◆ What the task asks
Keep to one stretch of the data below, the lines from the one with "is_valid_csr64_addr addr = true /\" up to and including the one with "Proof. unfold outside_pmpcfg.", and return that stretch exactly.

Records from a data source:
════════════════
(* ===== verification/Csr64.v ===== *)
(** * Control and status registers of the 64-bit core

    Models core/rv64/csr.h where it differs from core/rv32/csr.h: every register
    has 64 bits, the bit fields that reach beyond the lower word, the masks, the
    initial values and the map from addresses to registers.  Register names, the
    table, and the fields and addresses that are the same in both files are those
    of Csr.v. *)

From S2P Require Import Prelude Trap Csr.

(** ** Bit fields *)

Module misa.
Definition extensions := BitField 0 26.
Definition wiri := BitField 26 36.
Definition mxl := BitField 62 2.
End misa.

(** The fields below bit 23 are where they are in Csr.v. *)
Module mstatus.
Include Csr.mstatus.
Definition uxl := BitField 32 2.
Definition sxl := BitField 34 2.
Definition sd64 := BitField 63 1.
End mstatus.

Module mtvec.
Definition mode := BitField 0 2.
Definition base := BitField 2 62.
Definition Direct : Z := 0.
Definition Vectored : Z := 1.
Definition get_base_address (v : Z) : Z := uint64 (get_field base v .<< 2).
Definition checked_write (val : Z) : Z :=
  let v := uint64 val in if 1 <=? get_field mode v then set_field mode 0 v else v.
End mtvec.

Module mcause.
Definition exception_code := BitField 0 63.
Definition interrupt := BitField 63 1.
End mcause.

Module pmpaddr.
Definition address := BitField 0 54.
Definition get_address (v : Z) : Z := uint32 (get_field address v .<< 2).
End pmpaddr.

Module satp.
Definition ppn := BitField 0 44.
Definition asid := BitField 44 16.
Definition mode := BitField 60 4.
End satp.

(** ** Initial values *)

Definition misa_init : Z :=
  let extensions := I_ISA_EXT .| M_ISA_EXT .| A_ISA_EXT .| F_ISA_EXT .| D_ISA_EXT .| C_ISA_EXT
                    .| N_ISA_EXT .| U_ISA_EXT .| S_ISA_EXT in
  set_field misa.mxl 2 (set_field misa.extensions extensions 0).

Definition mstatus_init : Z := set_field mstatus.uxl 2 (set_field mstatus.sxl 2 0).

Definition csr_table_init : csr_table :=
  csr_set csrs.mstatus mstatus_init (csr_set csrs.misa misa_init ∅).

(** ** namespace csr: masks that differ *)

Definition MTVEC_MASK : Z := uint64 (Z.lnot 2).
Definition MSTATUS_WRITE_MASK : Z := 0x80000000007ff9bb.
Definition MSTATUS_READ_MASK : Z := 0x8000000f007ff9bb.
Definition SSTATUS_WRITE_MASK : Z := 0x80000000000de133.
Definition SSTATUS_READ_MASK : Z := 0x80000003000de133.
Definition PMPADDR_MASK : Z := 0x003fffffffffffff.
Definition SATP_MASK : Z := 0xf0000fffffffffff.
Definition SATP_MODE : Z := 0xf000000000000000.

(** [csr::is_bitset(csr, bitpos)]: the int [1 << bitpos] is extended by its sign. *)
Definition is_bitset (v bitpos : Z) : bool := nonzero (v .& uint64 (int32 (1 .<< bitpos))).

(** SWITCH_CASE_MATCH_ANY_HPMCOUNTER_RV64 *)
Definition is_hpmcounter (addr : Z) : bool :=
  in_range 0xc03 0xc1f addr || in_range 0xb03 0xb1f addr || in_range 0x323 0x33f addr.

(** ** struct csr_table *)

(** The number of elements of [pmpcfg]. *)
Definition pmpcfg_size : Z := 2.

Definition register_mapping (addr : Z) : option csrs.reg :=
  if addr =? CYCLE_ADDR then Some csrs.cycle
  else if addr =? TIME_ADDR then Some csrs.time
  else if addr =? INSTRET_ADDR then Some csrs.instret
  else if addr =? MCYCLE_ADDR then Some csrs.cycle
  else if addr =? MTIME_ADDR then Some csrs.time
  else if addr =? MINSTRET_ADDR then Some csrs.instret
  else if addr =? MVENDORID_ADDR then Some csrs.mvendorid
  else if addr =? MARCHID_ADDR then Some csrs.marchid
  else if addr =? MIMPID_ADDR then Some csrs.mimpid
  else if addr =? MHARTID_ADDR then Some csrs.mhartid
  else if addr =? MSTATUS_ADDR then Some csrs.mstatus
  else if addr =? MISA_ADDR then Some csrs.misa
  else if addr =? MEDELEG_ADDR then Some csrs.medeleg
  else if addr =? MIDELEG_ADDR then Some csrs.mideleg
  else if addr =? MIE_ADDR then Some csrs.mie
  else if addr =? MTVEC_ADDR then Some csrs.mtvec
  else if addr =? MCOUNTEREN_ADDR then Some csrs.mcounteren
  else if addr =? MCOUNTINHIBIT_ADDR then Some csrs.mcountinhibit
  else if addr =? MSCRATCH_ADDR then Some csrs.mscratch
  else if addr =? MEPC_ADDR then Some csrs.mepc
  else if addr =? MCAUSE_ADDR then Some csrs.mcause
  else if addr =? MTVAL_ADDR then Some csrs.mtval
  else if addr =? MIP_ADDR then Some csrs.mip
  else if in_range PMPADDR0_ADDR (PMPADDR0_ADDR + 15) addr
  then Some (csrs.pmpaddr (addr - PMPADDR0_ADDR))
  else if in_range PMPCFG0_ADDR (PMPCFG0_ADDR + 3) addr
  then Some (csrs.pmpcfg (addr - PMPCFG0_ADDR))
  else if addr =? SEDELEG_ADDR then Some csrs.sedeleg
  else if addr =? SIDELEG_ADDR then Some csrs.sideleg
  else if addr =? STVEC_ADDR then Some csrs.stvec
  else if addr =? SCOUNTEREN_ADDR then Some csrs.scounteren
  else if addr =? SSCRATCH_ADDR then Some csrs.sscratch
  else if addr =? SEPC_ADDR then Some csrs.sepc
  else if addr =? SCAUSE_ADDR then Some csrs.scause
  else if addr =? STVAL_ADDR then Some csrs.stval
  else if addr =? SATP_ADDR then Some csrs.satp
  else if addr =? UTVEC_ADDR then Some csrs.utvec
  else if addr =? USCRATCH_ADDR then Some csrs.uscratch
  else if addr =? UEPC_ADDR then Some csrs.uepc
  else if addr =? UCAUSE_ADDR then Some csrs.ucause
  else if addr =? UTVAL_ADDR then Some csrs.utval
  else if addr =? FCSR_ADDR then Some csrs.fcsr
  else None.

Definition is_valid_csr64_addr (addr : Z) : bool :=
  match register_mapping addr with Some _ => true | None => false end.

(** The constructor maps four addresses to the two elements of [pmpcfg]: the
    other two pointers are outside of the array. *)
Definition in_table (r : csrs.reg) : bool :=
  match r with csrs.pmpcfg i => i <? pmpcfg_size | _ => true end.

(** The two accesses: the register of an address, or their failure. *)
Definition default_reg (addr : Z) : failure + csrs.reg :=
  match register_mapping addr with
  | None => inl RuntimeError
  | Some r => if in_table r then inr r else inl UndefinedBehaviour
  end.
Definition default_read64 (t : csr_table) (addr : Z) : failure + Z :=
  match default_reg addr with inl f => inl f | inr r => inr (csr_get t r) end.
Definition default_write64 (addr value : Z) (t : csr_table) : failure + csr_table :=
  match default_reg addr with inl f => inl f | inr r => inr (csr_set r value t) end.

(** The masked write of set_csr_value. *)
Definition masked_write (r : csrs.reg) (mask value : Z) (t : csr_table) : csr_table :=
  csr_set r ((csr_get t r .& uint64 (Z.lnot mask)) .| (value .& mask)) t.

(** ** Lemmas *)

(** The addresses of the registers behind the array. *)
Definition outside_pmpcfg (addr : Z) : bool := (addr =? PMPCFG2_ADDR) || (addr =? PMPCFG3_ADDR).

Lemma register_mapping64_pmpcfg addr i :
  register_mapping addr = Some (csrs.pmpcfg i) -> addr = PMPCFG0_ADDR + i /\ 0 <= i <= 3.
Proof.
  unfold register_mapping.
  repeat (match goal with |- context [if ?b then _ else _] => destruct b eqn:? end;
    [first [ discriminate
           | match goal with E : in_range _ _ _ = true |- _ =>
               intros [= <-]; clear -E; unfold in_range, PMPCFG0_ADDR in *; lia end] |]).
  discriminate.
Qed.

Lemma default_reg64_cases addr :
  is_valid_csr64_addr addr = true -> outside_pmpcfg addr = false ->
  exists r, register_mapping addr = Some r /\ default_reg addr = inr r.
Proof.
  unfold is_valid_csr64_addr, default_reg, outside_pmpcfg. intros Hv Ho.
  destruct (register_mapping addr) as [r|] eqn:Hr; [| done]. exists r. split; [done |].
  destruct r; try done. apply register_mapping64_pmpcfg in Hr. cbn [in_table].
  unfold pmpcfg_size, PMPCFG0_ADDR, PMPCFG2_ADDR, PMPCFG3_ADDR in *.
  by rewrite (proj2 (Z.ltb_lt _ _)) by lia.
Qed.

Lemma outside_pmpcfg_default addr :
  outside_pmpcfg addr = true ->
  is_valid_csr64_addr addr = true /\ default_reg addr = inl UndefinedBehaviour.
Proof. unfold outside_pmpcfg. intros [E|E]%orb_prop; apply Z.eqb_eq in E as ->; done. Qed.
════════════════
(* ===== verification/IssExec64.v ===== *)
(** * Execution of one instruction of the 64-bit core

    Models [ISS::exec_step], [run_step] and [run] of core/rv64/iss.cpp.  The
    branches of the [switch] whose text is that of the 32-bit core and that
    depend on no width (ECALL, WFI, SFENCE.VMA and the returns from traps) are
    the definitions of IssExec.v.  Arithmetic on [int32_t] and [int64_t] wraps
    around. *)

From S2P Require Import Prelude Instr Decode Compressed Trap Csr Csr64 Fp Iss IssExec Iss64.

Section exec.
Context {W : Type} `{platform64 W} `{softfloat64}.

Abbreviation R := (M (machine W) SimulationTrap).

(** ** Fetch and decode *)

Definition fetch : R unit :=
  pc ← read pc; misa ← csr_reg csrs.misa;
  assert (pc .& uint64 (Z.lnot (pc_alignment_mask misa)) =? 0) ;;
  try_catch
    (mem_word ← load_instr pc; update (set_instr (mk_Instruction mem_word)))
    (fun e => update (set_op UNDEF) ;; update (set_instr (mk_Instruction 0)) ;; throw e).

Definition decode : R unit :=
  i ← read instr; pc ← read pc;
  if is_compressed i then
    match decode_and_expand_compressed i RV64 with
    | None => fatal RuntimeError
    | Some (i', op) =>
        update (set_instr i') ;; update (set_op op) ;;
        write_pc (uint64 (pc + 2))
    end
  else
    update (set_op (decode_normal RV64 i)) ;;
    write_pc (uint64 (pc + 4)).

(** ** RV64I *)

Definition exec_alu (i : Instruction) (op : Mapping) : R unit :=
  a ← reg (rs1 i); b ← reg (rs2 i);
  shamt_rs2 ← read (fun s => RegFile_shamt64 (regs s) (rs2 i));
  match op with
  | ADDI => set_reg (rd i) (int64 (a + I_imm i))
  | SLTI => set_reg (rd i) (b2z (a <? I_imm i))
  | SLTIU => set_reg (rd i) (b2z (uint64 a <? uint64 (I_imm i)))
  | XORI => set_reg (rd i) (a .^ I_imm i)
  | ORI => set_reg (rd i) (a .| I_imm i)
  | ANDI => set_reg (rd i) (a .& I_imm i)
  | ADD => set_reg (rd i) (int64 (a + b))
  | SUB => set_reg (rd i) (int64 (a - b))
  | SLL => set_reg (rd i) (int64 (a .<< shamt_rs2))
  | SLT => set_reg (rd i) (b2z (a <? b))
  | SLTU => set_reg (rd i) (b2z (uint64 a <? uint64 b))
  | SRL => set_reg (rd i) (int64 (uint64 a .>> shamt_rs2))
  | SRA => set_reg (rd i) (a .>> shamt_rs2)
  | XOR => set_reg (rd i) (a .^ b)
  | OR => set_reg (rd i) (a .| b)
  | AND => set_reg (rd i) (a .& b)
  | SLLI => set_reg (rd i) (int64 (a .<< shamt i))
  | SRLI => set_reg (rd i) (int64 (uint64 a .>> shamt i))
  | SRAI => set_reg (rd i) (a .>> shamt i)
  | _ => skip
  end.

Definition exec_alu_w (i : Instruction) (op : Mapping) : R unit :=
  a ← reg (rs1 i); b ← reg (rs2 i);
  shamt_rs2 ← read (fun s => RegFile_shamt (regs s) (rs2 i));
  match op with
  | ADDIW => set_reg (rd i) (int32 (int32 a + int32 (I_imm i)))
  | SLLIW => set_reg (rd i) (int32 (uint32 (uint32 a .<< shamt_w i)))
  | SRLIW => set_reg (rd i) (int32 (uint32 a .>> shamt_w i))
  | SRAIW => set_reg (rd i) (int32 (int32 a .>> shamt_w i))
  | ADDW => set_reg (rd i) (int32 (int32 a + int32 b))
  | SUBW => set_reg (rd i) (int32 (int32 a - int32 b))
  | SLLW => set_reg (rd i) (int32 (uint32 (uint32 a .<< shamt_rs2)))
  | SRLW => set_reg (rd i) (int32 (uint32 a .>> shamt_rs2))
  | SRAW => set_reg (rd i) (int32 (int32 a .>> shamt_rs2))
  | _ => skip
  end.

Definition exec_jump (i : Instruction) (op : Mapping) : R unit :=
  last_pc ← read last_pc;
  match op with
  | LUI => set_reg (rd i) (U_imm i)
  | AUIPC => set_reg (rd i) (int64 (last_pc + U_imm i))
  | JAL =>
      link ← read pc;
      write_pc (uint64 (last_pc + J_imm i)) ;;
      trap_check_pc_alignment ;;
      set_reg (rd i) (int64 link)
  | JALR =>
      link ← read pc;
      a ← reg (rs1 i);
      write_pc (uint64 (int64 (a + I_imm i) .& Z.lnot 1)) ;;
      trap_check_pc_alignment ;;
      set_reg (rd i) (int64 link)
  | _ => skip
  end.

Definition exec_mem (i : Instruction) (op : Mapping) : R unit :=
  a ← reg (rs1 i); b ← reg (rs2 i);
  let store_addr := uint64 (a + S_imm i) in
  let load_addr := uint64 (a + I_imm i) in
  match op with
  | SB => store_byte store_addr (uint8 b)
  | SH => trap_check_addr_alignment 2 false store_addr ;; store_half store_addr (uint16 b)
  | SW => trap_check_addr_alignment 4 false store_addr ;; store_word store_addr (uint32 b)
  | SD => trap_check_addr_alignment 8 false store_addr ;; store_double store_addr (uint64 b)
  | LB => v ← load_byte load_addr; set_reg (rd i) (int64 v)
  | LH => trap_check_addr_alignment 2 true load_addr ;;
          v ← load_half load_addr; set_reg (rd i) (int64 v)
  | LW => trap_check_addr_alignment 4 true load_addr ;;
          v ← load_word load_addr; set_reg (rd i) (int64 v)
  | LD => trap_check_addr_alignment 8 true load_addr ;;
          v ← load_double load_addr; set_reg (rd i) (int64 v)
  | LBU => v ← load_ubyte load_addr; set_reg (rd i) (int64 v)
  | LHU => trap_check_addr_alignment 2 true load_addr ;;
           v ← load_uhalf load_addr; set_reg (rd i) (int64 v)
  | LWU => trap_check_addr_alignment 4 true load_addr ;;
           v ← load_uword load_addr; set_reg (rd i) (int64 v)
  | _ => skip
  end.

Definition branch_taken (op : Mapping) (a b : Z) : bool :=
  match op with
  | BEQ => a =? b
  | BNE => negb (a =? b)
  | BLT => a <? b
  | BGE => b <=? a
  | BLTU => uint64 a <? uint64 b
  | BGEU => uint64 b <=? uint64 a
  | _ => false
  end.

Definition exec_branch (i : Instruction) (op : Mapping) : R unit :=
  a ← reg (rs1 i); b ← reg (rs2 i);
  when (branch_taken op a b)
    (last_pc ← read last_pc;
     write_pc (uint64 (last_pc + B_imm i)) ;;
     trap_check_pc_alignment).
════════════════
◆ Answer to the problem
  is_valid_csr64_addr addr = true /\ default_reg addr = inl UndefinedBehaviour.
Proof. unfold outside_pmpcfg. intros [E|E]%orb_prop; apply Z.eqb_eq in E as ->; done. Qed.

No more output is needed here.